== Data for the task

Lemma steady_open_create_new p : steady (open_create_new p).
Proof. apply steady_call. intros d. by destruct (d_files d !! p). Qed.

Lemma steady_fs_read p : steady (fs_read p).
Proof. by apply steady_call. Qed.

Lemma steady_read_to_string p : steady (fs_read_to_string p).
Proof. apply steady_bind; [apply steady_fs_read|]. by intros data d. Qed.

Lemma steady_fs_rename src dest : steady (fs_rename src dest).
Proof. apply steady_call. intros d. by destruct (d_files d !! src). Qed.

Lemma steady_hard_link src dest : steady (fs_hard_link src dest).
Proof. apply steady_call. intros d. by destruct (d_files d !! src), (d_files d !! dest). Qed.

Lemma steady_write_append p data : steady (write_all_append p data).
Proof. intros d Hs%next_outcome_stats. unfold write_all_append. by destruct (next_outcome d) as [[|[k|] e|ok] d']. Qed.

Lemma steady_fs_write p data : steady (fs_write p data).
Proof. intros d Hs%next_outcome_stats. unfold fs_write. by destruct (next_outcome d) as [[|[k|] e|ok] d']. Qed.

Lemma steady_acquire p : steady (acquire_exclusive p).
Proof. apply steady_bind; [apply steady_open_create|]. intros _. apply steady_io. Qed.

Lemma steady_try_acquire p : steady (try_acquire_exclusive p).
Proof.
  apply steady_bind; [apply steady_open_create|]. intros _ d Hs. pose proof (steady_io d Hs) as Hk.
  by destruct (io_call d) as [[[]| |] d'].
Qed.

Lemma steady_path_exists {E} p : steady (@path_exists E p).
Proof. intros d Hs. by destruct (path_exists_works (E:=E) p d Hs) as (d'&->&_&?). Qed.

Lemma try_remove_stats tmp d : stats_work d → stats_work (try_remove_file tmp d).
Proof. intros Hs. unfold try_remove_file. pose proof (steady_io d Hs). by destruct (io_call d) as [[[]| |] d']. Qed.

Lemma try_call_stats d : stats_work d → stats_work (try_call d).2.
Proof. intros Hs. unfold try_call. pose proof (steady_io d Hs). by destruct (io_call d) as [[[]| |] d']. Qed.

Create HintDb steady.
#[export] Hint Resolve steady_io steady_open_create steady_open_create_new steady_fs_read steady_read_to_string
  steady_fs_rename steady_hard_link steady_write_append steady_fs_write steady_acquire steady_try_acquire steady_smap
  steady_path_exists try_remove_stats : steady.

Ltac solve_steady :=
  repeat lazymatch goal with
  | |- steady (sbind _ _) => apply steady_bind; [|intros ?]
  | |- steady (if ?b then _ else _) => destruct b
  | |- steady (slift _) => by intros ?
  | |- steady (sret _) => by intros ?
  | |- steady (sfail _) => by intros ?
  | |- steady sget => by intros ?
  | |- steady _ => by eauto with steady
  end.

====

Required work
Return the listing above in full, character for character.

Response below
Lemma steady_open_create_new p : steady (open_create_new p).
Proof. apply steady_call. intros d. by destruct (d_files d !! p). Qed.

Lemma steady_fs_read p : steady (fs_read p).
Proof. by apply steady_call. Qed.

Lemma steady_read_to_string p : steady (fs_read_to_string p).
Proof. apply steady_bind; [apply steady_fs_read|]. by intros data d. Qed.

Lemma steady_fs_rename src dest : steady (fs_rename src dest).
Proof. apply steady_call. intros d. by destruct (d_files d !! src). Qed.

Lemma steady_hard_link src dest : steady (fs_hard_link src dest).
Proof. apply steady_call. intros d. by destruct (d_files d !! src), (d_files d !! dest). Qed.

Lemma steady_write_append p data : steady (write_all_append p data).
Proof. intros d Hs%next_outcome_stats. unfold write_all_append. by destruct (next_outcome d) as [[|[k|] e|ok] d']. Qed.

Lemma steady_fs_write p data : steady (fs_write p data).
Proof. intros d Hs%next_outcome_stats. unfold fs_write. by destruct (next_outcome d) as [[|[k|] e|ok] d']. Qed.

Lemma steady_acquire p : steady (acquire_exclusive p).
Proof. apply steady_bind; [apply steady_open_create|]. intros _. apply steady_io. Qed.

Lemma steady_try_acquire p : steady (try_acquire_exclusive p).
Proof.
  apply steady_bind; [apply steady_open_create|]. intros _ d Hs. pose proof (steady_io d Hs) as Hk.
  by destruct (io_call d) as [[[]| |] d'].
Qed.

Lemma steady_path_exists {E} p : steady (@path_exists E p).
Proof. intros d Hs. by destruct (path_exists_works (E:=E) p d Hs) as (d'&->&_&?). Qed.

Lemma try_remove_stats tmp d : stats_work d → stats_work (try_remove_file tmp d).
Proof. intros Hs. unfold try_remove_file. pose proof (steady_io d Hs). by destruct (io_call d) as [[[]| |] d']. Qed.

Lemma try_call_stats d : stats_work d → stats_work (try_call d).2.
Proof. intros Hs. unfold try_call. pose proof (steady_io d Hs). by destruct (io_call d) as [[[]| |] d']. Qed.

Create HintDb steady.
#[export] Hint Resolve steady_io steady_open_create steady_open_create_new steady_fs_read steady_read_to_string
  steady_fs_rename steady_hard_link steady_write_append steady_fs_write steady_acquire steady_try_acquire steady_smap
  steady_path_exists try_remove_stats : steady.

Ltac solve_steady :=
  repeat lazymatch goal with
  | |- steady (sbind _ _) => apply steady_bind; [|intros ?]
  | |- steady (if ?b then _ else _) => destruct b
  | |- steady (slift _) => by intros ?
  | |- steady (sret _) => by intros ?
  | |- steady (sfail _) => by intros ?
  | |- steady sget => by intros ?
  | |- steady _ => by eauto with steady
  end.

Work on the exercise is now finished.